**Required action:** Find the word "rewrite" in the material below and gather every line that contains it.

**Source records:**
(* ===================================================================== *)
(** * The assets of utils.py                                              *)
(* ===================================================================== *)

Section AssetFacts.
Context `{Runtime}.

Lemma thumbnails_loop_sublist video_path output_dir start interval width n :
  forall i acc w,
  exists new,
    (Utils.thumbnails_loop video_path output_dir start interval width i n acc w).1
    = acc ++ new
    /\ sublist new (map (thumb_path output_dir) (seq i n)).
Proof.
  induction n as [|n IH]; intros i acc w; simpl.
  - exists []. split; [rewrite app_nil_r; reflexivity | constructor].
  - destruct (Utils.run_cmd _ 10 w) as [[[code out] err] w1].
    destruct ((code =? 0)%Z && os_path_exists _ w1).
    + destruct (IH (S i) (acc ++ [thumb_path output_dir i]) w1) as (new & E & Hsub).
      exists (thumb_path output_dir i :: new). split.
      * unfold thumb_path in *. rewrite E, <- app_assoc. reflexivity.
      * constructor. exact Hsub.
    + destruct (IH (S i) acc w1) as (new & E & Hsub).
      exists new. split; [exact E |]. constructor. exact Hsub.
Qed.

**Response for this exercise:**
  - exists []. split; [rewrite app_nil_r; reflexivity | constructor].
      * unfold thumb_path in *. rewrite E, <- app_assoc. reflexivity.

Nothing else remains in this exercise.